Should You Gate Your Digital Content?
To gate or not to gate? That is the question. The sales team screams yes, while the content marketing team begs no.
It’s a common battle in all types of organizations: the decision to require specific information from users, usually via a form, in exchange for access to a piece of content.
Content gating can be beneficial to your organization by generating or qualifying leads. However, gated content doesn’t boost SEO, and some people who would have consumed the content if it were offered with no string attached may decide not to, thus missing an opportunity to get to know your brand better.
Gated and ungated content both have a place in a strategic content mix. With some thoughtful planning, you can determine which pieces to gate and which to leave open. When publishing digital content, ask yourself these six questions:
1. Is the content high-value?
Users are more likely to submit their information for access to exclusive, high-value content like:
- white papers
- webinars
- research/surveys/reports
If your content isn’t significant and original, users may not see the value in filling out a form. Consider offering it outright instead. Also consider how users expect to access similar types of content from competitors. You likely wouldn’t provide your contact information to listen to a podcast, so don’t put your episodes behind a form.

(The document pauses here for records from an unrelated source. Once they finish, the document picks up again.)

(** C2.  When no binding signature is of the binding type, verifies and is
    unexpired as of the date (an empty list included), [getExpirationTime]
    returns [null] and [verify] fails with the selection failure. *)
Theorem no_valid_binding_signature
    (this : SubKey) (primaryKey : KeyPacket) (date : Z) :
  Forall (λ sig, ¬ (signatureType sig = subkeyBinding
                    ∧ verifies sig primaryKey subkeyBinding
                        {| key := primaryKey; bind := keyPacket this |} = true
                    ∧ isExpired sig date = false)) (bindingSignatures this) →
  getExpirationTime this primaryKey date = None
  ∧ verify this primaryKey date = inl NoValidBindingSignature.
Proof.
  intros Hnone.
  assert (helper.getLatestValidSignature (bindingSignatures this) primaryKey
            subkeyBinding {| key := primaryKey; bind := keyPacket this |} date
          = inl NoValidBindingSignature) as Hsel.
  { apply getLatestValidSignature_fails.
    eapply list.Forall_impl; [exact Hnone|]. intros sig Hs. by apply isValidAsOf_false. }
  unfold getExpirationTime, verify. by rewrite Hsel.
Qed.

Lemma verify_fails_revoked
    (this : SubKey) (primaryKey : KeyPacket) (date : Z) (bindingSignature : Signature) :
  helper.getLatestValidSignature (bindingSignatures this) primaryKey subkeyBinding
    {| key := primaryKey; bind := keyPacket this |} date = inr bindingSignature →
  revoked bindingSignature = true
  ∨ Exists (λ rev, signatureType rev = subkeyRevocation
                   ∧ verifies rev primaryKey subkeyRevocation
                       {| key := primaryKey; bind := keyPacket this |} = true
                   ∧ created rev ≤ date) (revocationSignatures this) →
  verify this primaryKey date = inl Revoked.
Proof.
  intros Hsel Hrev. unfold verify. rewrite Hsel.
  destruct Hrev as [-> | Hex]; [done|].
  replace (isRevoked this primaryKey (Some bindingSignature) None date) with true.
  { by rewrite orb_true_r. }
  symmetry. unfold isRevoked. by apply isDataRevoked_true.
Qed.

(** C3.  Once a binding signature is selected, [verify] fails with [Revoked]
    if that signature's revoked flag is set, or if some revocation signature
    of the subkey-revocation type verifies against the binding context and
    was created at or before the date; the creation time of the selected
    signature plays no part. *)
Theorem verify_revoked
    (this : SubKey) (primaryKey : KeyPacket) (date : Z) (bindingSignature : Signature) :
  helper.getLatestValidSignature (bindingSignatures this) primaryKey subkeyBinding
    {| key := primaryKey; bind := keyPacket this |} date = inr bindingSignature →
  revoked bindingSignature = true
  ∨ Exists (λ rev, signatureType rev = subkeyRevocation
                   ∧ verifies rev primaryKey subkeyRevocation
                       {| key := primaryKey; bind := keyPacket this |} = true
                   ∧ created rev ≤ date) (revocationSignatures this) →
  verify this primaryKey date = inl Revoked.
Proof. apply verify_fails_revoked. Qed.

2. What is the goal of the content?
If your content offers broad thought leadership or advice, users will likely consume it at the top of the sales funnel, where a gate is less appropriate. But content that addresses questions users have when making the decision to buy is prime for gating. This is also a good way to qualify your leads. If you have a CRM or marketing automation tool that scores your leads, you can assign a score to pieces of content that are usually consumed in the consideration phase to set them apart from cold leads that have had one or fewer touch points with your organization.
3. Can you find the content somewhere else?
If users can find similar information elsewhere for free — particularly on competitors’ sites — gating your content can hurt more than help. Why take the time to fill out your form when a quick search can pull up a page of results?
4. Is the content promotional?
If your content is chock-full of sales messages with few tips or little information to teach users a skill or lesson, consider keeping the gate wide open. Users have to see a clear value to themselves in filling out the form.
5. Are you promoting the content freely elsewhere?
Let’s say you plan to share an infographic via social media. It doesn’t make sense to put a form in front of the same infographic on your website if users can view it freely on social. The same holds true in reverse. If content is open on your site, don’t make users fill out a form when advertising the content on other channels, such as paid social.
6. How much information do you really need?
For any content you decide to gate, maximize engagement by making it as quick and simple as possible for users. Would just a name and email address suffice? Could you use a social login instead of a typical web form? Could you use progressive profiling, where you ask users to answer a few new form fields each visit?
In the end, users will be more likely to offer their details if they believe they’re receiving something of value. Whatever your strategy for gating content, don’t let it be an all-or-nothing decision.